Your instructions:
Reproduce the records in full. Alter nothing.

Records to use:
(** With one cluster only, [_fit_layer] fails where the initialization does. *)
Lemma fit_layer_raises_with_initialization_witness :
  (∀ g a n g' labels,
     one_cluster_k_means g a n = (g', Ok labels) → length labels = nrows a)
  ∧ heap demo_state !! 0 = Some (PyArray demo_matrix)
  ∧ ∃ e s1,
      _fit_layer one_cluster_k_means (demo_params false false 0) 0 demo_state
      = (Raise e, s1)
      ∧ _generate_initial_bicluster one_cluster_k_means (demo_params false false 0) 0
          demo_state = (Raise e, s1).
Proof.
  assert (heap demo_state !! 0 = Some (PyArray demo_matrix)) as H1 by reflexivity.
  assert (_fit_layer one_cluster_k_means (demo_params false false 0) 0 demo_state
          = (Raise (ValueError "values to unpack (expected 2)"), demo_state)) as H2
    by (by vm_compute).
  split; [exact one_cluster_k_means_labels|]. split; [exact H1|].
  eexists _, _. split; [exact H2|].
  exact (fit_layer_raises_with_initialization one_cluster_k_means
           one_cluster_k_means_labels _ _ _ _ _ _ H1 H2).
Defined.


(** A run in biclusters-only mode on [demo_matrix]. *)
Lemma discovered_biclusters_are_valid_witness :
  heap demo_state !! 0 = Some (PyArray demo_matrix)
  ∧ wf demo_matrix
  ∧ return_layers (demo_params true false 0) = false
  ∧ (run demo_k_means demo_shuffle (demo_params true false 0) 0 demo_state).1
    = Ok (OnlyBiclustering (mk_Biclustering 2))
  ∧ ∃ found,
      heap (run demo_k_means demo_shuffle (demo_params true false 0) 0 demo_state).2 !! 2
      = Some (PyBiclusters found)
      ∧ (Z.of_nat (length found) <= 1)%Z
      ∧ Forall (λ b, b_rows b ≠ [] ∧ b_cols b ≠ []
                     ∧ b_rows b `sublist_of` arange 3
                     ∧ b_cols b `sublist_of` arange 3) found.
Proof.
  assert (heap demo_state !! 0 = Some (PyArray demo_matrix)) as H1 by reflexivity.
  assert (wf demo_matrix) as H2 by reflexivity.
  assert ((run demo_k_means demo_shuffle (demo_params true false 0) 0 demo_state).1
          = Ok (OnlyBiclustering (mk_Biclustering 2))) as H3 by (by vm_compute).
  split; [exact H1|]. split; [exact H2|]. split; [reflexivity|]. split; [exact H3|].
  destruct (run demo_k_means demo_shuffle (demo_params true false 0) 0 demo_state)
    as [r s1] eqn:E.
  simpl in H3. subst r.
  destruct (discovered_biclusters_are_valid demo_k_means demo_shuffle
              (demo_params true false 0) 0 demo_state demo_matrix _ _ H1 H2 eq_refl E)
    as (B & found & HB & Hfound & Hcount & Hvalid).
  injection HB as <-. exists found. by repeat split.
Defined.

Solution to this exercise:
(** With one cluster only, [_fit_layer] fails where the initialization does. *)
Lemma fit_layer_raises_with_initialization_witness :
  (∀ g a n g' labels,
     one_cluster_k_means g a n = (g', Ok labels) → length labels = nrows a)
  ∧ heap demo_state !! 0 = Some (PyArray demo_matrix)
  ∧ ∃ e s1,
      _fit_layer one_cluster_k_means (demo_params false false 0) 0 demo_state
      = (Raise e, s1)
      ∧ _generate_initial_bicluster one_cluster_k_means (demo_params false false 0) 0
          demo_state = (Raise e, s1).
Proof.
  assert (heap demo_state !! 0 = Some (PyArray demo_matrix)) as H1 by reflexivity.
  assert (_fit_layer one_cluster_k_means (demo_params false false 0) 0 demo_state
          = (Raise (ValueError "values to unpack (expected 2)"), demo_state)) as H2
    by (by vm_compute).
  split; [exact one_cluster_k_means_labels|]. split; [exact H1|].
  eexists _, _. split; [exact H2|].
  exact (fit_layer_raises_with_initialization one_cluster_k_means
           one_cluster_k_means_labels _ _ _ _ _ _ H1 H2).
Defined.


(** A run in biclusters-only mode on [demo_matrix]. *)
Lemma discovered_biclusters_are_valid_witness :
  heap demo_state !! 0 = Some (PyArray demo_matrix)
  ∧ wf demo_matrix
  ∧ return_layers (demo_params true false 0) = false
  ∧ (run demo_k_means demo_shuffle (demo_params true false 0) 0 demo_state).1
    = Ok (OnlyBiclustering (mk_Biclustering 2))
  ∧ ∃ found,
      heap (run demo_k_means demo_shuffle (demo_params true false 0) 0 demo_state).2 !! 2
      = Some (PyBiclusters found)
      ∧ (Z.of_nat (length found) <= 1)%Z
      ∧ Forall (λ b, b_rows b ≠ [] ∧ b_cols b ≠ []
                     ∧ b_rows b `sublist_of` arange 3
                     ∧ b_cols b `sublist_of` arange 3) found.
Proof.
  assert (heap demo_state !! 0 = Some (PyArray demo_matrix)) as H1 by reflexivity.
  assert (wf demo_matrix) as H2 by reflexivity.
  assert ((run demo_k_means demo_shuffle (demo_params true false 0) 0 demo_state).1
          = Ok (OnlyBiclustering (mk_Biclustering 2))) as H3 by (by vm_compute).
  split; [exact H1|]. split; [exact H2|]. split; [reflexivity|]. split; [exact H3|].
  destruct (run demo_k_means demo_shuffle (demo_params true false 0) 0 demo_state)
    as [r s1] eqn:E.
  simpl in H3. subst r.
  destruct (discovered_biclusters_are_valid demo_k_means demo_shuffle
              (demo_params true false 0) 0 demo_state demo_matrix _ _ H1 H2 eq_refl E)
    as (B & found & HB & Hfound & Hcount & Hvalid).
  injection HB as <-. exists found. by repeat split.
Defined.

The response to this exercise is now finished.